(Recorded data)

★ ★ ★ ★ ★

Lemma rebuild_users (acc m : JSMap.t string (UserInfo Num)) :
  JSMap.wf (acc ++ m) → Forall (λ e, user_id e.2 = e.1) m →
  foldl (λ acc u, JSMap.set (user_id u) u acc) acc (JSMap.values m) = acc ++ m.
Proof.
  revert acc. induction m as [|[k u] m IH]; intros acc Hwf Hid.
  - by rewrite app_nil_r.
  - apply Forall_cons in Hid as [Hk Hid]. simpl in Hk. csimpl. rewrite Hk.
    assert (k ∉ JSMap.keys acc) as Hfresh.
    { unfold JSMap.wf, JSMap.keys in *. rewrite fmap_app in Hwf.
      apply NoDup_app in Hwf as (_ & Hdisj & _). intros Hin.
      apply (Hdisj k Hin). csimpl. left. }
    rewrite jsmap_set_fresh by done.
    rewrite IH; [by rewrite <- app_assoc| |done].
    by rewrite <- app_assoc.
Qed.

Lemma fold_set_users (us : list (UserInfo Num)) c :
  foldl (λ st u, set_connectedUsers (JSMap.set (user_id u) u) st) c us
  = set_connectedUsers
      (λ m, foldl (λ acc u, JSMap.set (user_id u) u acc) m us) c.
Proof.
  revert c. induction us as [|u us IH]; intros c; simpl.
  - by destruct c.
  - by rewrite IH.
Qed.

(** The snapshot handler replaces the mirror, whatever the page. *)
Lemma handleCanvasState_mirror ss (us : list (UserInfo Num)) c :
  let c' := client_step (CeCanvasState ss us) c in
  canvasStrokes c' = ss
  ∧ connectedUsers c' =
    foldl (λ acc u, JSMap.set (user_id u) u acc) JSMap.empty us.
Proof.
  unfold client_step, onmessage_canvas_state, handleCanvasState, try_catch.
  unfold mbind, M_bind. rewrite !bind_modify, bind_forEach_modify.
  rewrite fold_set_users.
  unfold updateUserCount, redrawCanvas, mbind, M_bind, bind, gets, modify,
    throw, ret.
  cbn beta.
  match goal with |- context [el_userCount ?d] =>
    destruct (el_userCount d) end; done.
Qed.
(** X7.  A call on an object without a model, when the thread count
    reads as a number, attempts exactly one load, whatever its batch.  If
    the load gives a model the object holds it afterwards; if the load
    raises, the call ends with that exception and the object is as it
    was, so the next call attempts the load again. *)
Theorem unloaded_call_attempts_one_load `{RT : Runtime}
    (requests : list Dict) (s : Proc LLMModel.t) (n : Z) :
  LLMModel.model (self s) = None →
  int_of_str (default "4" (environ_get (world s) "LLAMA_N_THREADS")) = Returned n →
  ∃ w r,
    Llama_new (load_args (self s) n) (world s) = (w, r) ∧
    load_attempts (trace (LLMModel.__call__ requests s).1) = S (load_attempts (trace s)) ∧
    match r with
    | Returned m =>
        self (LLMModel.__call__ requests s).1 = LLMModel.with_model (self s) (Some m)
    | Raised e =>
        LLMModel.__call__ requests s =
          (mkProc (self s) w (trace s ++ [EvLoad (load_args (self s) n) (Raised e)]),
           Raised e)
    end.
Proof.
  intros Hm Hn. rewrite call_unfold.
  destruct (LLMModel.start s) as [s1 o] eqn:Hstart.
  apply start_inv in Hstart
    as [(m & Hm' & _) | [(_ & e & He & _) | (_ & n' & w & r & Hn' & Hnew & Hr)]];
    [congruence | unfold threads_setting in He; congruence |].
  unfold threads_setting in Hn'. assert (n' = n) as -> by congruence.
  exists w, r. split; [exact Hnew|].
  destruct r as [m|e]; cbn in Hr; destruct Hr as [-> ->].
  - destruct (for_each_state requests []
                (mkProc (LLMModel.with_model (self s) (Some m)) w
                   (trace s ++ [EvLoad (load_args (self s) n) (Returned m)])))
      as (Hself & _ & Hattempts & _).
    rewrite Hself, Hattempts. cbn [self trace].
    rewrite load_attempts_app. cbn. split; [lia | reflexivity].
  - cbn [fst trace]. rewrite load_attempts_app. cbn. split; [lia | reflexivity].
Qed.

Lemma unloaded_call_attempts_one_load_witness :
  ∃ w r,
    Llama_new (load_args (self Demo.broken_process) 4) (world Demo.broken_process) = (w, r) ∧
    load_attempts (trace (LLMModel.__call__ Demo.batch Demo.broken_process).1)
      = S (load_attempts (trace Demo.broken_process)) ∧
    match r with
    | Returned m =>
        self (LLMModel.__call__ Demo.batch Demo.broken_process).1
          = LLMModel.with_model (self Demo.broken_process) (Some m)
    | Raised e =>
        LLMModel.__call__ Demo.batch Demo.broken_process =
          (mkProc (self Demo.broken_process) w
             (trace Demo.broken_process ++
                [EvLoad (load_args (self Demo.broken_process) 4) (Raised e)]),
           Raised e)
    end.
Proof.
  apply (unloaded_call_attempts_one_load (RT:=Demo.broken)); reflexivity.
Defined.

(* ===================================================================== *)
(** ** The service around the model *)
(* ===================================================================== *)

Section service_call_facts.
Context `{RT : Runtime}.

(** The first thing a call on an object without a model adds to the trace
    is the load. *)
Lemma call_trace_starts_with_load requests (s : Proc LLMModel.t) n :
  LLMModel.model (self s) = None →
  int_of_str (threads_setting (world s)) = Returned n →
  ∃ r rest,
    trace (LLMModel.__call__ requests s).1 =
      trace s ++ EvLoad (load_args (self s) n) r :: rest.
Proof.
  intros Hm Hn. rewrite call_unfold.
  destruct (LLMModel.start s) as [s1 o] eqn:Hstart.
  apply start_inv in Hstart
    as [(m & Hm' & _) | [(_ & e & He & _) | (_ & n' & w & r & Hn' & _ & Hr)]];
    [congruence | congruence |].
  assert (n' = n) as -> by congruence.
  exists r. destruct r as [m|e]; cbn in Hr; destruct Hr as [-> ->].
  - destruct (for_each_trace_prefix requests []
                (mkProc (LLMModel.with_model (self s) (Some m)) w
                   (trace s ++ [EvLoad (load_args (self s) n) (Returned m)])))
      as [rest ->].
    exists rest. cbn [trace]. rewrite <- app_assoc. reflexivity.
  - exists []. reflexivity.
Qed.

Lemma model_view_reconfigure user_config (s : Proc LLMService.t) :
  model_view (LLMService.reconfigure user_config s).1 = model_view s.
Proof. reflexivity. Qed.

End service_call_facts.

(** X8.  When the model of a service is held or loads, and completions
    raise instances of [Exception] only, the service's call on a batch of requests of the data model returns what the model
    object's call returns, one result per request, and leaves the model
    object holding a model; the stored [max_batch_size] and
    [batch_wait_timeout_s] are not touched. *)
Theorem service_serves_batch `{RT : Runtime}
    (requests : list Dict) (s : Proc LLMService.t) (s1 : Proc LLMModel.t) :
  completions_raise_Exception →
  LLMModel.start (model_view s) = (s1, Returned tt) →
  Forall has_sequence_messages requests →
  ∃ results s2,
    LLMService.__call__ requests s = (s2, Returned results) ∧
    LLMModel.__call__ requests (model_view s) = (model_view s2, Returned results) ∧
    batch_run requests s1 results (model_view s2) ∧
    length results = length requests ∧
    (∃ m, LLMModel.model (LLMService.model (self s2)) = Some m) ∧
    LLMService.max_batch_size (self s2) = LLMService.max_batch_size (self s) ∧
    LLMService.batch_wait_timeout_s (self s2) = LLMService.batch_wait_timeout_s (self s).
Proof.
  intros Hrt Hstart Hall.
  destruct (call_total requests _ s1 Hrt Hstart Hall) as (results & sm & Hcall & Hrun).
  destruct (start_returns_model _ s1 Hstart) as [m Hm].
  exists results,
    (mkProc (LLMService.with_model (self s) (self sm)) (world sm) (trace sm)).
  assert (model_view
            (mkProc (LLMService.with_model (self s) (self sm)) (world sm) (trace sm)) = sm)
    as Hview by (destruct sm; reflexivity).
  rewrite Hview.
  split; [rewrite service_call_unfold, Hcall; reflexivity|].
  split; [exact Hcall|]. split; [exact Hrun|]. split; [eauto using batch_run_length|].
  split; [|split; reflexivity].
  exists m. cbn. rewrite (batch_run_self _ _ _ _ Hrun). exact Hm.
Qed.

Lemma service_serves_batch_witness :
  ∃ results s2,
    LLMService.__call__ Demo.batch Demo.service = (s2, Returned results) ∧
    LLMModel.__call__ Demo.batch (model_view Demo.service)
      = (model_view s2, Returned results) ∧
    batch_run Demo.batch Demo.loaded results (model_view s2) ∧
    length results = length Demo.batch ∧
    (∃ m, LLMModel.model (LLMService.model (self s2)) = Some m) ∧
    LLMService.max_batch_size (self s2) = LLMService.max_batch_size (self Demo.service) ∧
    LLMService.batch_wait_timeout_s (self s2)
      = LLMService.batch_wait_timeout_s (self Demo.service).
Proof.
  apply (service_serves_batch Demo.batch Demo.service Demo.loaded).
  - exact healthy_raises_Exception.
  - reflexivity.
  - repeat constructor.
Defined.

(** X9.  A service built with a path, a context size and a layer count
    loads nothing when built, and the first thing its first call does,
    when the thread count reads as the number [n], is to load with exactly
    that path, context size and layer count, [n] threads and
    [verbose=False]. *)
Theorem service_loads_with_constructor_arguments `{RT : Runtime}
    (path : string) (ctx gpu : Z) (w : World) (requests : list Dict) (n : Z) :
  int_of_str (default "4" (environ_get w "LLAMA_N_THREADS")) = Returned n →
  trace (mkProc (LLMService.__init__ path ctx gpu) w []) = [] ∧
  ∃ r rest,
    trace (LLMService.__call__ requests (mkProc (LLMService.__init__ path ctx gpu) w [])).1 =
      EvLoad {| arg_model_path := path;
                arg_n_ctx := ctx;
                arg_n_gpu_layers := gpu;
                arg_n_threads := n;
                arg_verbose := false |} r :: rest.
Proof.
  intros Hn. split; [reflexivity|].
  rewrite service_call_unfold. cbn [fst trace].
  destruct (call_trace_starts_with_load requests
              (model_view (mkProc (LLMService.__init__ path ctx gpu) w [])) n)
    as (r & rest & Htrace); [reflexivity | exact Hn |].
  exists r, rest. rewrite Htrace. reflexivity.
Qed.

Lemma service_loads_with_constructor_arguments_witness :
  trace Demo.service = [] ∧
  ∃ r rest,
    trace (LLMService.__call__ Demo.batch Demo.service).1 =
      EvLoad (RT:=Demo.healthy)
        {| arg_model_path := "/models/m.gguf";
           arg_n_ctx := 8192;
           arg_n_gpu_layers := 0;
           arg_n_threads := 4;
           arg_verbose := false |} r :: rest.
Proof.
  apply (service_loads_with_constructor_arguments (RT:=Demo.healthy)
           "/models/m.gguf" 8192 0 0%nat Demo.batch 4).
  reflexivity.
Defined.

(** X10.  [reconfigure] never returns: the setters are looked up on the
    model object's [__call__], which has none, so every call ends with an
    [AttributeError], whatever the mapping.  The failed call harms
    nothing else: world, trace and model object are as before, and a batch
    served afterwards gets the results, and leaves the model object in the
    state, it would have without the reconfiguration. *)
Theorem reconfigure_fails_and_serving_goes_on `{RT : Runtime}
    (user_config : Dict) (s : Proc LLMService.t) :
  (LLMService.reconfigure user_config s).2
    = Raised (AttributeError "'function' object has no attribute 'set_max_batch_size'") ∧
  world (LLMService.reconfigure user_config s).1 = world s ∧
  trace (LLMService.reconfigure user_config s).1 = trace s ∧
  ∀ requests,
    (LLMService.__call__ requests (LLMService.reconfigure user_config s).1).2
      = (LLMService.__call__ requests s).2 ∧
    model_view (LLMService.__call__ requests (LLMService.reconfigure user_config s).1).1
      = model_view (LLMService.__call__ requests s).1.
Proof.
  split; [reflexivity|]. split; [reflexivity|]. split; [reflexivity|].
  intros requests. rewrite !service_call_unfold, model_view_reconfigure.
  split; reflexivity.
Qed.
(** ** Calls *)

(** The envelope [rpcCall] builds in a given state of the service. *)
Definition envelope (this : state) (method : string) (params : list value)
  : ZCashRPCRequest :=
  {| jsonrpc := "2.0"; id := requestId this + 1;
     method := method; params := params |}.

(** The answer of the remote node to that envelope. *)
Definition answer (this : state) (method : string) (params : list value)
  : Settled :=
  remote (client this) (sent (client this)) (envelope this method params).

(** The state of the service after one more call. *)
Definition after_call (this : state) (method : string) (params : list value)
  : state :=
  {| client := {| remote := remote (client this);
                  sent := sent (client this) ++ [envelope this method params] |};
     requestId := requestId this + 1 |}.

(** What a handler makes of one call: the response built from the result,
    or the failure handed to [next]. *)
Definition respond (called : completion value * state)
  (reshape : value -> value) : Outcome * state :=
  match called with
  | (Normal r, service') => (Json 200 (success (reshape r)), service')
  | (Throw err, service') => (Next err, service')
  end.

(** ** Failure kinds *)

(** The three message tags of [rpcCall] are the only thing that tells its
    failures apart: all of them are plain [Error] objects. *)
Inductive FailureKind : Type :=
| NetworkFailure
| RPCFailure
| ZCashRPCFailure.

Definition failure_kind (e : JSError) : option FailureKind :=
  if String.prefix "Network Error: " (error_message e)
  then Some NetworkFailure
  else if String.prefix "RPC Error: " (error_message e)
  then Some RPCFailure
  else if String.prefix "ZCash RPC Error: " (error_message e)
  then Some ZCashRPCFailure
  else None.

(** ** Process lifetimes *)

(** A process lifetime, seen from the RPC client: the calls made, in the
    order in which their envelopes are built. *)
Fixpoint run_calls (calls : list (string * list value)) (this : state)
  : state :=
  match calls with
  | [] => this
  | (method, params) :: rest =>
      run_calls rest (snd (rpcCall method params this))
  end.

(** The ids of the envelopes sent so far, oldest first. *)
Definition ids_sent (this : state) : list Z := id <$> sent (client this).

(** The invariant of the counter: the ids sent so far increase strictly
    and none exceeds [requestId]. *)
Definition counter_ahead (this : state) : Prop :=
  StronglySorted Z.lt (ids_sent this)
  /\ Forall (fun i => i <= requestId this) (ids_sent this).

(** ** Required fields *)

(** The required fields of the interface, each with the handler that
    checks it and what its absence is. *)
Inductive RequiredField : Type :=
| SendAddress
| SendAmount
| TransactionTxid
| RawTransactionTxid
| ValidateAddress
| BlockHash.

Definition checking_handler (field : RequiredField) : Request -> Handler :=
  match field with
  | SendAddress | SendAmount => ZCashController.sendToAddress
  | TransactionTxid => ZCashController.getTransaction
  | RawTransactionTxid => ZCashController.getRawTransaction
  | ValidateAddress => ZCashController.validateAddress
  | BlockHash => ZCashController.getBlock
  end.

Definition absent (field : RequiredField) (req : Request) : Prop :=
  match field with
  | SendAddress => body req !! "address" = None
  | SendAmount => body req !! "amount" = None
  | TransactionTxid | RawTransactionTxid => Express.params req !! "txid" = None
  | ValidateAddress => Express.params req !! "address" = None
  | BlockHash => Express.params req !! "blockhash" = None
  end.

(** ** Optional numeric parameters *)

(** The optional numeric query parameters of the interface. *)
Inductive OptionalParam : Type :=
| BalanceMinConfirmations
| UnspentMinConfirmations
| UnspentMaxConfirmations
| TransactionsCount
| TransactionsSkip
| FeeNblocks
| BlockVerbosity.

Definition param_name (p : OptionalParam) : string :=
  match p with
  | BalanceMinConfirmations | UnspentMinConfirmations => "minConfirmations"
  | UnspentMaxConfirmations => "maxConfirmations"
  | TransactionsCount => "count"
  | TransactionsSkip => "skip"
  | FeeNblocks => "nblocks"
  | BlockVerbosity => "verbosity"
  end.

★ ★ ★ ★ ★

INSTRUCTIONS FOR THE TASK: Search the data for the string "parameters" and copy each line where it appears.

EXERCISE SOLUTION:
(** ** Optional numeric parameters *)
(** The optional numeric query parameters of the interface. *)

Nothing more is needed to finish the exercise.